→ Problem description
Without changing anything, transcribe all of the entries.

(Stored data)
(** * SAP AI Enterprise Architect: the analysis pipeline of [app.py]

    A shallow embedding of the pure core of [app.py]: [extract],
    [build_dot], [make_fmea] and [mitigation_narrative], together with the
    process-wide registries they read.

    Modelling conventions.
    - A Python [str] is a [string]; its characters are 8-bit codes and the
      text is read as ASCII: [lower] maps [A-Z] to [a-z], the regular
      expression classes [\d] and [\w] are the ASCII ones.  This is what
      Python does on ASCII text ([is_ascii_text]).  On other text
      [str.lower], the classes of [re] and [int] also know the letters and
      digits outside ASCII, which the model does not hold: a statement that
      goes through them is stated for ASCII text, for every lowercased
      text ([profile_of]), or for every alphabet with its digit and word
      classes ([Uni]).
    - An absent text ([None]) is [None : option string]; the expression
      [text or <empty string>] is [text_or_empty].
    - A Python [int] is a [Z].
    - A [dict] used as an ordered registry is an association list in
      declaration order; the [set] of module tags is a duplicate-free list
      ([set_add]); [sorted] is a stable insertion sort on the code-point
      order of strings.
    - The analysis [dict] returned by [extract] is the record [analysis]. *)

From Stdlib Require Import Bool List ZArith NArith Lia Ascii String.
From Stdlib Require Import Permutation Sorted OrdersEx.
From Stdlib Require DecimalString DecimalPos.
Import ListNotations.

Local Open Scope string_scope.
Local Open Scope list_scope.

(* ------------------------------------------------------------------ *)
(** ** Characters and strings *)

Definition code (c : ascii) : N := N_of_ascii c.

Definition in_range (lo hi : N) (c : ascii) : bool :=
  (lo <=? code c)%N && (code c <=? hi)%N.

Definition is_upper (c : ascii) : bool := in_range 65 90 c.
Definition is_lower (c : ascii) : bool := in_range 97 122 c.

(** [\d] among the ASCII characters: [0-9]. *)
Definition is_digit (c : ascii) : bool := in_range 48 57 c.

(** [\w] among the ASCII characters: letters, digits and the underscore. *)
Definition is_word (c : ascii) : bool :=
  is_digit c || is_upper c || is_lower c || (code c =? 95)%N.

(** The texts on which the model is the code: every character is ASCII. *)
Definition is_ascii_char (c : ascii) : bool := (code c <? 128)%N.

Fixpoint is_ascii_text (s : string) : bool :=
  match s with
  | EmptyString => true
  | String c s' => is_ascii_char c && is_ascii_text s'
  end.

Definition lower_char (c : ascii) : ascii :=
  if is_upper c then ascii_of_N (code c + 32) else c.

(** [str.lower()] on ASCII text: [A-Z] to [a-z], the rest unchanged. *)
Fixpoint lower (s : string) : string :=
  match s with
  | EmptyString => EmptyString
  | String c s' => String (lower_char c) (lower s')
  end.

Definition upper_char (c : ascii) : ascii :=
  if is_lower c then ascii_of_N (code c - 32) else c.

(** [str.upper()] *)
Fixpoint upper (s : string) : string :=
  match s with
  | EmptyString => EmptyString
  | String c s' => String (upper_char c) (upper s')
  end.

(** [kw in t] on strings: [kw] occurs in [t] as a contiguous substring. *)
Fixpoint contains (kw t : string) : bool :=
  prefix kw t ||
  match t with
  | EmptyString => false
  | String _ t' => contains kw t'
  end.

(** [any(kw in t for kw in kws)] *)
Definition any_in (kws : list string) (t : string) : bool :=
  existsb (fun kw => contains kw t) kws.

(** [x in xs] on a list or tuple of strings. *)
Definition mem (x : string) (xs : list string) : bool :=
  existsb (String.eqb x) xs.

(** [sep.join(ls)] *)
Definition join (sep : string) (ls : list string) : string :=
  String.concat sep ls.

(** The substring relation, stated independently of [contains]. *)
Definition occurs_in (kw t : string) : Prop :=
  exists pre post : string, t = (pre ++ kw ++ post)%string.

(* ------------------------------------------------------------------ *)
(** ** Sets of strings and [sorted] *)

(** [set.add] on a duplicate-free list. *)
Fixpoint set_add (x : string) (s : list string) : list string :=
  match s with
  | [] => [x]
  | y :: s' => if String.eqb x y then s else y :: set_add x s'
  end.

(** [set.update(xs)] *)
Definition set_update (xs : list string) (s : list string) : list string :=
  fold_left (fun acc x => set_add x acc) xs s.

(** [{x for x in xs}] *)
Definition set_of_list (xs : list string) : list string :=
  set_update xs [].

Fixpoint insert_sorted (x : string) (l : list string) : list string :=
  match l with
  | [] => [x]
  | y :: l' => if String.leb x y then x :: l else y :: insert_sorted x l'
  end.

(** [sorted(xs)] on strings *)
Definition sorted (l : list string) : list string :=
  fold_right insert_sorted [] l.

(* ------------------------------------------------------------------ *)
(** ** The regular expression [\b(\d{3,6})\b] and [int] *)

Module Re.

Definition opt_word (c : option ascii) : bool :=
  match c with
  | Some c => is_word c
  | None => false
  end.

(** [\b] between the character before and the character after a
    position; a missing side counts as a non-word character. *)
Definition boundary (before after : option ascii) : bool :=
  xorb (opt_word before) (opt_word after).

Definition head (s : string) : option ascii :=
  match s with
  | EmptyString => None
  | String c _ => Some c
  end.

Fixpoint last (s : string) (d : option ascii) : option ascii :=
  match s with
  | EmptyString => d
  | String c s' => last s' (Some c)
  end.

(** Exactly [k] digits at the front of [s], with the rest. *)
Fixpoint take_digits (k : nat) (s : string) : option (string * string) :=
  match k with
  | O => Some (EmptyString, s)
  | S k' =>
      match s with
      | EmptyString => None
      | String c s' =>
          if is_digit c then
            match take_digits k' s' with
            | Some (d, rest) => Some (String c d, rest)
            | None => None
            end
          else None
      end
  end.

→ Your response
(** * SAP AI Enterprise Architect: the analysis pipeline of [app.py]

    A shallow embedding of the pure core of [app.py]: [extract],
    [build_dot], [make_fmea] and [mitigation_narrative], together with the
    process-wide registries they read.

    Modelling conventions.
    - A Python [str] is a [string]; its characters are 8-bit codes and the
      text is read as ASCII: [lower] maps [A-Z] to [a-z], the regular
      expression classes [\d] and [\w] are the ASCII ones.  This is what
      Python does on ASCII text ([is_ascii_text]).  On other text
      [str.lower], the classes of [re] and [int] also know the letters and
      digits outside ASCII, which the model does not hold: a statement that
      goes through them is stated for ASCII text, for every lowercased
      text ([profile_of]), or for every alphabet with its digit and word
      classes ([Uni]).
    - An absent text ([None]) is [None : option string]; the expression
      [text or <empty string>] is [text_or_empty].
    - A Python [int] is a [Z].
    - A [dict] used as an ordered registry is an association list in
      declaration order; the [set] of module tags is a duplicate-free list
      ([set_add]); [sorted] is a stable insertion sort on the code-point
      order of strings.
    - The analysis [dict] returned by [extract] is the record [analysis]. *)

From Stdlib Require Import Bool List ZArith NArith Lia Ascii String.
From Stdlib Require Import Permutation Sorted OrdersEx.
From Stdlib Require DecimalString DecimalPos.
Import ListNotations.

Local Open Scope string_scope.
Local Open Scope list_scope.

(* ------------------------------------------------------------------ *)
(** ** Characters and strings *)

Definition code (c : ascii) : N := N_of_ascii c.

Definition in_range (lo hi : N) (c : ascii) : bool :=
  (lo <=? code c)%N && (code c <=? hi)%N.

Definition is_upper (c : ascii) : bool := in_range 65 90 c.
Definition is_lower (c : ascii) : bool := in_range 97 122 c.

(** [\d] among the ASCII characters: [0-9]. *)
Definition is_digit (c : ascii) : bool := in_range 48 57 c.

(** [\w] among the ASCII characters: letters, digits and the underscore. *)
Definition is_word (c : ascii) : bool :=
  is_digit c || is_upper c || is_lower c || (code c =? 95)%N.

(** The texts on which the model is the code: every character is ASCII. *)
Definition is_ascii_char (c : ascii) : bool := (code c <? 128)%N.

Fixpoint is_ascii_text (s : string) : bool :=
  match s with
  | EmptyString => true
  | String c s' => is_ascii_char c && is_ascii_text s'
  end.

Definition lower_char (c : ascii) : ascii :=
  if is_upper c then ascii_of_N (code c + 32) else c.

(** [str.lower()] on ASCII text: [A-Z] to [a-z], the rest unchanged. *)
Fixpoint lower (s : string) : string :=
  match s with
  | EmptyString => EmptyString
  | String c s' => String (lower_char c) (lower s')
  end.

Definition upper_char (c : ascii) : ascii :=
  if is_lower c then ascii_of_N (code c - 32) else c.

(** [str.upper()] *)
Fixpoint upper (s : string) : string :=
  match s with
  | EmptyString => EmptyString
  | String c s' => String (upper_char c) (upper s')
  end.

(** [kw in t] on strings: [kw] occurs in [t] as a contiguous substring. *)
Fixpoint contains (kw t : string) : bool :=
  prefix kw t ||
  match t with
  | EmptyString => false
  | String _ t' => contains kw t'
  end.

(** [any(kw in t for kw in kws)] *)
Definition any_in (kws : list string) (t : string) : bool :=
  existsb (fun kw => contains kw t) kws.

(** [x in xs] on a list or tuple of strings. *)
Definition mem (x : string) (xs : list string) : bool :=
  existsb (String.eqb x) xs.

(** [sep.join(ls)] *)
Definition join (sep : string) (ls : list string) : string :=
  String.concat sep ls.

(** The substring relation, stated independently of [contains]. *)
Definition occurs_in (kw t : string) : Prop :=
  exists pre post : string, t = (pre ++ kw ++ post)%string.

(* ------------------------------------------------------------------ *)
(** ** Sets of strings and [sorted] *)

(** [set.add] on a duplicate-free list. *)
Fixpoint set_add (x : string) (s : list string) : list string :=
  match s with
  | [] => [x]
  | y :: s' => if String.eqb x y then s else y :: set_add x s'
  end.

(** [set.update(xs)] *)
Definition set_update (xs : list string) (s : list string) : list string :=
  fold_left (fun acc x => set_add x acc) xs s.

(** [{x for x in xs}] *)
Definition set_of_list (xs : list string) : list string :=
  set_update xs [].

Fixpoint insert_sorted (x : string) (l : list string) : list string :=
  match l with
  | [] => [x]
  | y :: l' => if String.leb x y then x :: l else y :: insert_sorted x l'
  end.

(** [sorted(xs)] on strings *)
Definition sorted (l : list string) : list string :=
  fold_right insert_sorted [] l.

(* ------------------------------------------------------------------ *)
(** ** The regular expression [\b(\d{3,6})\b] and [int] *)

Module Re.

Definition opt_word (c : option ascii) : bool :=
  match c with
  | Some c => is_word c
  | None => false
  end.

(** [\b] between the character before and the character after a
    position; a missing side counts as a non-word character. *)
Definition boundary (before after : option ascii) : bool :=
  xorb (opt_word before) (opt_word after).

Definition head (s : string) : option ascii :=
  match s with
  | EmptyString => None
  | String c _ => Some c
  end.

Fixpoint last (s : string) (d : option ascii) : option ascii :=
  match s with
  | EmptyString => d
  | String c s' => last s' (Some c)
  end.

(** Exactly [k] digits at the front of [s], with the rest. *)
Fixpoint take_digits (k : nat) (s : string) : option (string * string) :=
  match k with
  | O => Some (EmptyString, s)
  | S k' =>
      match s with
      | EmptyString => None
      | String c s' =>
          if is_digit c then
            match take_digits k' s' with
            | Some (d, rest) => Some (String c d, rest)
            | None => None
            end
          else None
      end
  end.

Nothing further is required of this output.